Study advocates judicious use of cardiac medications to avoid adverse drug effects

THURSDAY, Mar. 12 (HealthDay News) -- People over 80 years of age who have heart failure with preserved ejection fraction, a prevalent condition in the elderly, do not benefit significantly from commonly prescribed cardiac medications, according to research published in the Mar. 15 issue of the American Journal of Cardiology.

Faramarz Tehrani, M.D., of Cedars-Sinai Medical Center in Los Angeles, and colleagues evaluated 142 patients with heart failure and preserved left ventricular ejection fraction (LVEF) who had an average age of 87. The medications used by the patients included statins, angiotensin-converting enzyme inhibitors/angiotensin II receptor blockers, beta blockers, diuretics, calcium channel blockers, nitrates and digoxin. The cohort was followed for five years, during which time 98 patients (69 percent) died.

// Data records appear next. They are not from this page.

(** * The vcl lexer (src/main.cpp): a shallow embedding and its properties

    The lexer reads its source through a [std::ifstream].  The model keeps
    the stream as the code uses it: the bytes of the file, a get position
    and the [eofbit] and [failbit] state bits, with the member functions
    [good], [peek], [get], [tellg], [seekg] and [get(buf, n, delim)] as
    the C++ standard library defines them (each of them constructs a
    sentry, which sets [failbit] on a stream that is not good).  The
    member functions of [Lexer] run in a state and error monad over the
    [Lexer] object.

    Machine integers: [int] is 32 bits wide.  The narrowing
    [static_cast<int>] wraps around (modulo 2^32); arithmetic on [int]
    whose result leaves the range of [int] is undefined behaviour and ends
    the run with the fault [UndefinedBehaviour], as does the read of a
    buffer that was never written.  (A second version of the token
    branches, [next_token_in], takes what such a read finds as a
    parameter.)  Stream offsets ([std::streampos]) are
    64 bits wide and are kept in [Z].  An exception that nothing catches
    and a failed [assert] (NDEBUG is not defined) end the run as well.

    Character classification is that of the "C" locale (the program never
    calls [setlocale]).

    The file has five parts: the model, the notions used in the
    statements, the lemmas, the claims C1 to C10, and what single calls
    of [next_token], whole scans and main do, branch by branch (X1 to
    X17). *)

From Stdlib Require Import ZArith List Ascii String Bool Lia DecimalString.
Import ListNotations.
Open Scope Z_scope.

(** ** Machine integers and characters *)

Definition INT_MIN : Z := - 2 ^ 31.
Definition INT_MAX : Z := 2 ^ 31 - 1.

(** [static_cast<int>(z)] for a 64-bit offset [z]. *)
Definition static_cast_int (z : Z) : Z := (z + 2 ^ 31) mod 2 ^ 32 - 2 ^ 31.

(** [char c = i] for an [int] [i] ([char] is signed). *)
Definition static_cast_char (z : Z) : Z := (z + 128) mod 256 - 128.

Definition in_int (z : Z) : bool := (INT_MIN <=? z) && (z <=? INT_MAX).

(** [traits_type::eof()] *)
Definition EOF : Z := -1.

Definition int_of_char (c : ascii) : Z := Z.of_nat (nat_of_ascii c).

Definition in_range (lo hi z : Z) : bool := (lo <=? z) && (z <=? hi).

(** <cctype>, "C" locale. *)
Definition isspace (c : Z) : bool := (c =? 32) || in_range 9 13 c.
Definition isdigit (c : Z) : bool := in_range 48 57 c.
Definition isalpha (c : Z) : bool := in_range 65 90 c || in_range 97 122 c.
Definition isalnum (c : Z) : bool := isalpha c || isdigit c.

(** ** Tokens (lines 8-46) *)

Record Location := mkLocation {
  file_path : string;
  row : Z;
  col : Z
}.

Inductive TokenType :=
| IDENTITY
| OPEN_PAREN
| CLOSE_PAREN
| OPEN_CURLY
| CLOSE_CURLY
| SEMICOLON
| NUMBER
| STRING
| RETURN.

(** [token_type_map], an [unordered_map<char, TokenType>] with five keys:
    ( ) { } and ; *)
Definition token_type_map : list (Z * TokenType) :=
  [ (40, OPEN_PAREN); (41, CLOSE_PAREN);
    (123, OPEN_CURLY); (125, CLOSE_CURLY);
    (59, SEMICOLON) ].
(** The assignment step: the cluster of each point, the size of each
    cluster and the sums of its points. *)
Lemma assign_loop data centroids (D : nat) (a0 : Z -> Z)
      (dist_of : Z -> Z -> res F) (read : Z -> Z -> res F) :
  centroids <> [] ->
  (forall i k, (0 <= i < Z.of_nat (length data))%Z ->
               (0 <= k < Z.of_nat (length centroids))%Z ->
               dist_of i k = Ok (distance (point_at data i) (point_at centroids k))) ->
  (forall i d, (0 <= i < Z.of_nat (length data))%Z -> (0 <= d < Z.of_nat D)%Z ->
               read i d = Ok (coord (point_at data i) d)) ->
  let N := length data in
  let K := length centroids in
  for_range 0 (Z.of_nat N) (fun i w =>
    mk <- for_range 0 (Z.of_nat K) (fun k mk =>
            dist <- dist_of i k ;;
            if dist [<] fst mk then Ok (dist, k) else Ok mk)
          (dbl_max, 0%Z) ;;
    let closest_k := snd mk in
    assignments' <- set_at (assignments w) i closest_k ;;
    c <- at_ (cluster_counts w) closest_k ;;
    cluster_counts' <- set_at (cluster_counts w) closest_k (c + 1)%Z ;;
    cluster_sums' <- for_range 0 (Z.of_nat D) (fun d sums =>
                       s <- Matmul.at2 sums closest_k d ;;
                       x <- read i d ;;
                       Matmul.set2 sums closest_k d (s [+] x)) (cluster_sums w) ;;
    Ok (mkWork assignments' cluster_counts' cluster_sums'))
    (mkWork (vec_of N a0) (vec_of K (fun _ => 0%Z))
            (rect K D (fun _ _ => lit_0)))
  = Ok (mkWork (vec_of N (fun i => nearest centroids (point_at data i)))
               (vec_of K (fun k =>
                  Z.of_nat (length (members data centroids (Z.of_nat N) k))))
               (rect K D (fun k d =>
                  total data (members data centroids (Z.of_nat N) k) d))).
Proof.
  intros Hne Hdist Hread N K.
  match goal with |- for_range _ _ ?body ?w0 = _ =>
    destruct (for_range_inv
                (fun i w => w = mkWork
                   (vec_of N (fun t => if (t <? i)%Z
                                       then nearest centroids (point_at data t)
                                       else a0 t))
                   (vec_of K (fun k => Z.of_nat (length (members data centroids i k))))
                   (rect K D (fun k d => total data (members data centroids i k) d)))
                body 0 (Z.of_nat N) w0) as (w & Hrun & Hw)
  end; [lia| | |].
  - f_equal.
    + apply vec_of_ext. intros t Ht. zcases.
  - intros i w Hi ->.
    rewrite (for_range_fold _ (closer centroids (point_at data i))).
    2:{ intros k mk Hk. rewrite Hdist by (fold N K; lia). cbn [bind].
        unfold closer. cbv zeta.
        destruct (distance (point_at data i) (point_at centroids k) [<] fst mk);
          reflexivity. }
    cbn [bind]. cbv zeta.
    change (snd (fold_left (closer centroids (point_at data i))
                           (zrange 0 (Z.of_nat K)) (dbl_max, 0%Z)))
      with (nearest centroids (point_at data i)).
    pose proof (nearest_range centroids (point_at data i) Hne) as Hn. fold K in Hn.
    set (c := nearest centroids (point_at data i)) in *.
    cbn [assignments cluster_counts cluster_sums].
    rewrite set_at_vec_of by lia. cbn [bind].
    rewrite at_vec_of by lia. cbn [bind].
    rewrite set_at_vec_of by lia. cbn [bind].
    match goal with |- exists _, (s' <- for_range _ _ ?body ?s0 ;; _) = _ /\ _ =>
      destruct (for_range_inv (S := DataSet)
                  (fun d sums => sums = rect K D (fun k t =>
                     if ((k =? c) && (t <? d))%Z
                     then total data (members data centroids i k) t
                          [+] coord (point_at data i) t
                     else total data (members data centroids i k) t))
                  body 0 (Z.of_nat D) s0) as (sums & Hrun & Hsums)
    end; [lia| | |].
    + apply rect_ext. intros k t Hk Ht. zcases.
    + intros d sums Hd ->. rewrite at2_rect by lia. cbn [bind].
      rewrite Hread by (fold N; lia). cbn [bind].
      rewrite set2_rect by lia. eexists. split; [reflexivity|].
      apply rect_ext. intros k t Hk Ht.
      destruct (Z.eqb_spec k c) as [->|Hkc]; cbn [andb].
      * rewrite Z.eqb_refl. cbn [andb].
        destruct (Z.ltb_spec d d); [lia|].
        destruct (Z.eqb_spec t d) as [->|Htd].
        -- destruct (Z.ltb_spec d (d + 1)); [reflexivity|lia].
        -- destruct (Z.ltb_spec t d), (Z.ltb_spec t (d + 1)); try reflexivity; lia.
      * destruct (Z.eqb_spec c c); [|congruence].
        destruct (Z.eqb_spec k c); [congruence|]. reflexivity.
    + unalias; rewrite Hrun. cbn [bind]. eexists. split; [reflexivity|].
      rewrite Hsums. f_equal.
      * apply vec_of_ext. intros t Ht.
        destruct (Z.eqb_spec t i) as [->|Hti].
        -- destruct (Z.ltb_spec i (i + 1)); [reflexivity|lia].
        -- destruct (Z.ltb_spec t i), (Z.ltb_spec t (i + 1)); try reflexivity; lia.
      * apply vec_of_ext. intros k Hk. rewrite members_snoc by lia. fold c.
        destruct (Z.eqb_spec k c) as [->|Hkc].
        -- rewrite Z.eqb_refl, length_app. simpl. lia.
        -- destruct (Z.eqb_spec c k); [congruence|]. now rewrite app_nil_r.
      * apply rect_ext. intros k t Hk Ht. rewrite members_snoc by lia. fold c.
        destruct (Z.eqb_spec k c) as [->|Hkc]; cbn [andb].
        -- rewrite Z.eqb_refl. destruct (Z.ltb_spec t (Z.of_nat D)); [|lia].
           unfold total. rewrite fold_left_app. reflexivity.
        -- destruct (Z.eqb_spec c k); [congruence|]. now rewrite app_nil_r.
  - unalias; rewrite Hrun, Hw. f_equal. f_equal.
    apply vec_of_ext. intros t Ht. zcases.
Qed.


Lemma length_zero_nil {T : Type} (l : list T) :
  (Z.of_nat (length l) =? 0)%Z = match l with [] => true | _ => false end.
Proof. destruct l; reflexivity. Qed.

(** The update step of the C++ function. *)
Lemma centroid_loop data centroids (D : nat) (sizes : Z -> list Z) :
  let K := length centroids in
  for_range 0 (Z.of_nat K) (fun k new_centroids =>
    c <- at_ (vec_of K (fun k => Z.of_nat (length (sizes k)))) k ;;
    if (c =? 0)%Z then
      centroids_k <- at_ centroids k ;;
      Ok (new_centroids ++ [centroids_k])
    else
      new_centroid <- for_range 0 (Z.of_nat D) (fun d new_centroid =>
                        s <- Matmul.at2 (rect K D (fun k d => total data (sizes k) d)) k d ;;
                        Ok (new_centroid ++ [s [/] of_int c])) [] ;;
      Ok (new_centroids ++ [new_centroid])) []
  = Ok (vec_of K (fun k => match sizes k with
                           | [] => point_at centroids k
                           | ids => mean data D ids
                           end)).
Proof.
  intros K. apply (push_loop (T := Point)). intros k v Hk.
  rewrite at_vec_of by lia. cbn [bind]. rewrite length_zero_nil.
  destruct (sizes k) as [|a ids] eqn:Hs.
  - rewrite at_point_at by (fold K; lia). reflexivity.
  - rewrite (push_loop (T := F) _
               (fun d => total data (sizes k) d
                         [/] of_int (Z.of_nat (length (a :: ids))))).
    + cbn [bind]. unfold mean. now rewrite Hs.
    + intros d nc Hd. rewrite at2_rect by lia. reflexivity.
Qed.

(** The update step of the Cython function. *)
Lemma centroid_loop_cy data centroids (D : nat) (sizes : Z -> list Z) :
  let K := length centroids in
  for_range 0 (Z.of_nat K) (fun k new_centroids =>
    c <- at_ (vec_of K (fun k => Z.of_nat (length (sizes k)))) k ;;
    if (c =? 0)%Z then
      centroids_k <- at_ centroids k ;;
      Ok (new_centroids ++ [centroids_k])
    else
      let new_centroid := vec_of D (fun _ => lit_0) in
      new_centroid <- for_range 0 (Z.of_nat D) (fun d new_centroid =>
                        s <- Matmul.at2 (rect K D (fun k d => total data (sizes k) d)) k d ;;
                        set_at new_centroid d (s [/] of_int c)) new_centroid ;;
      Ok (new_centroids ++ [new_centroid])) []
  = Ok (vec_of K (fun k => match sizes k with
                           | [] => point_at centroids k
                           | ids => mean data D ids
                           end)).
Proof.
  intros K. apply (push_loop (T := Point)). intros k v Hk.
  rewrite at_vec_of by lia. cbn [bind]. rewrite length_zero_nil.
  destruct (sizes k) as [|a ids] eqn:Hs.
  - rewrite at_point_at by (fold K; lia). reflexivity.
  - cbv zeta.
    rewrite (fill_loop (T := F) _
               (fun d => total data (sizes k) d
                         [/] of_int (Z.of_nat (length (a :: ids))))).
    + cbn [bind]. unfold mean. now rewrite Hs.
    + intros d nc Hd. rewrite at2_rect by lia. reflexivity.
Qed.


(** Copying [D] coordinates of every point into a C array. *)
Lemma copy_loop (D : nat) v (f0 : Z -> Z -> F) :
  dimension D v ->
  let N := length v in
  for_range 0 (Z.of_nat N) (fun i arr =>
    point <- at_ v i ;;
    for_range 0 (Z.of_nat D) (fun d arr =>
      x <- at_ point d ;;
      Matmul.set2 arr i d x) arr) (rect N D f0)
  = Ok v.
Proof.
  intros Hv N.
  match goal with |- for_range _ _ ?body ?a0 = _ =>
    destruct (for_range_inv (S := DataSet)
                (fun i arr => arr = rect N D (fun k d =>
                   if (k <? i)%Z then coord (point_at v k) d else f0 k d))
                body 0 (Z.of_nat N) a0) as (arr & Hrun & Harr)
  end; [lia| | |].
  - apply rect_ext. intros k d Hk Hd. zcases.
  - intros i arr Hi ->. rewrite at_point_at by (fold N; lia). cbn [bind].
    match goal with |- exists _, for_range _ _ ?body ?a0 = _ /\ _ =>
      destruct (for_range_inv (S := DataSet)
                  (fun d arr => arr = rect N D (fun k t =>
                     if ((k <? i) || ((k =? i) && (t <? d)))%Z
                     then coord (point_at v k) t else f0 k t))
                  body 0 (Z.of_nat D) a0) as (arr & Hrun & Harr)
    end; [lia| | |].
    + apply rect_ext. intros k t Hk Ht. zcases.
    + intros d arr Hd ->.
      rewrite at_coord by (rewrite (dimension_point_at D v i Hv) by (fold N; lia); lia).
      cbn [bind]. rewrite set2_rect by lia. eexists. split; [reflexivity|].
      apply rect_ext. intros k t Hk Ht. zcases.
    + exists arr. split; [exact Hrun|]. rewrite Harr.
      apply rect_ext. intros k t Hk Ht. zcases.
  - unalias; rewrite Hrun, Harr. f_equal.
    etransitivity; [|symmetry; apply (dataset_rect D v Hv)]. subst N.
    apply rect_ext. intros k t Hk Ht. unalias. zcases.
Qed.
Lemma anc_f_None h f : anc_f h f = None ↔ h ∉ ids_f f.
Proof.
  unfold anc_f. rewrite first_some_None, elem_of_ids_f, list.Forall_forall.
  setoid_rewrite anc_None. split.
  - intros Hall (t & Ht & Hin). by apply (Hall t Ht).
  - intros Hno t Ht Hin. apply Hno. eauto.
Qed.

(** The ancestors found in a tree are nodes of the tree, and the last of
    the inclusive ancestors is its root. *)
Lemma anc_in_ids h t p : anc h t = Some p → h ∈ ids t ∧ ∀ x, x ∈ p → x ∈ ids t.
Proof.
  revert p. induction t as [e ks IH] using tree_ind. intros p.
  rewrite anc_unfold, ids_unfold.
  destruct (decide (e = h)) as [->|Hne].
  - intros [= <-]. split; [apply list_elem_of_here|]. by intros x ?%elem_of_nil.
  - intros (q & Hq & ->)%fmap_Some.
    apply first_some_Some in Hq as (l1 & k & l2 & -> & Hk & _).
    rewrite list.Forall_forall in IH.
    assert (k ∈ l1 ++ k :: l2) as Hin
      by (rewrite elem_of_app, elem_of_cons; auto).
    destruct (IH k Hin q Hk) as [Hh Hq].
    assert (∀ x, x ∈ ids k → x ∈ ids_f (l1 ++ k :: l2)) as Hsub.
    { intros x ?. apply elem_of_ids_f. by exists k. }
    split; [apply list_elem_of_further; auto|].
    intros x [?| ->%list_elem_of_singleton]%elem_of_app.
    + apply list_elem_of_further; auto.
    + apply list_elem_of_here.
Qed.

Lemma anc_last h t p : anc h t = Some p → list.last (h :: p) = Some (root t).
Proof.
  destruct t as [e ks]. rewrite anc_unfold. simpl.
  destruct (decide (e = h)) as [->|Hne].
  - by intros [= <-].
  - intros (q & _ & ->)%fmap_Some.
    change (h :: q ++ [e]) with ((h :: q) ++ [e]). by rewrite last_snoc.
Qed.

Lemma ids_f_app f1 f2 : ids_f (f1 ++ f2) = ids_f f1 ++ ids_f f2.
Proof. unfold ids_f. apply flat_map_app. Qed.

Lemma ids_f_cons t f : ids_f (t :: f) = ids t ++ ids_f f.
Proof. reflexivity. Qed.

(** In a forest without repeated nodes, the ancestors of an ancestor of
    [h] are ancestors of [h]. *)

Lemma anc_f_closed_aux f :
  Forall anc_closed f →
  ∀ h z p, NoDup (ids_f f) → anc_f h f = Some p → z ∈ p →
           ∃ q, anc_f z f = Some q ∧ ∀ x, x ∈ q → x ∈ p.
Proof.
  intros IH h z p Hnd Hp Hz. unfold anc_f in *.
  apply first_some_Some in Hp as (l1 & k & l2 & -> & Hk & _).
  rewrite ids_f_app, ids_f_cons in Hnd.
  apply list.NoDup_app in Hnd as (_ & Hdisj & Hnd).
  apply list.NoDup_app in Hnd as (Hndk & _ & _).
  rewrite list.Forall_forall in IH.
  destruct (IH k (ltac:(rewrite elem_of_app, elem_of_cons; auto))
              h z p Hndk Hk Hz) as (q & Hq & Hsub).
  exists q. split; [|done].
  rewrite first_some_app_None, first_some_cons, Hq; [done|].
  apply list.Forall_forall. intros t Ht. apply anc_None. intros Hzt.
  apply (Hdisj z).
  - apply elem_of_ids_f. eauto.
  - apply elem_of_app. left. apply (anc_in_ids h k p Hk). done.
Qed.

At five years, the investigators found no significant differences in baseline parameters between the patients who died and those who survived, nor did any medication show a significant decrease for adjusted all-cause death or cardiac rehospitalization or make a significant difference in long-term survival.

"The risk of adverse drug effects is high in the geriatric population because of polypharmacy and altered pharmacokinetics, and judicious use of medications should be advocated. In patients over 80 years with heart failure and preserved LVEF, there was no proven benefit for pharmacologic therapy," the authors write.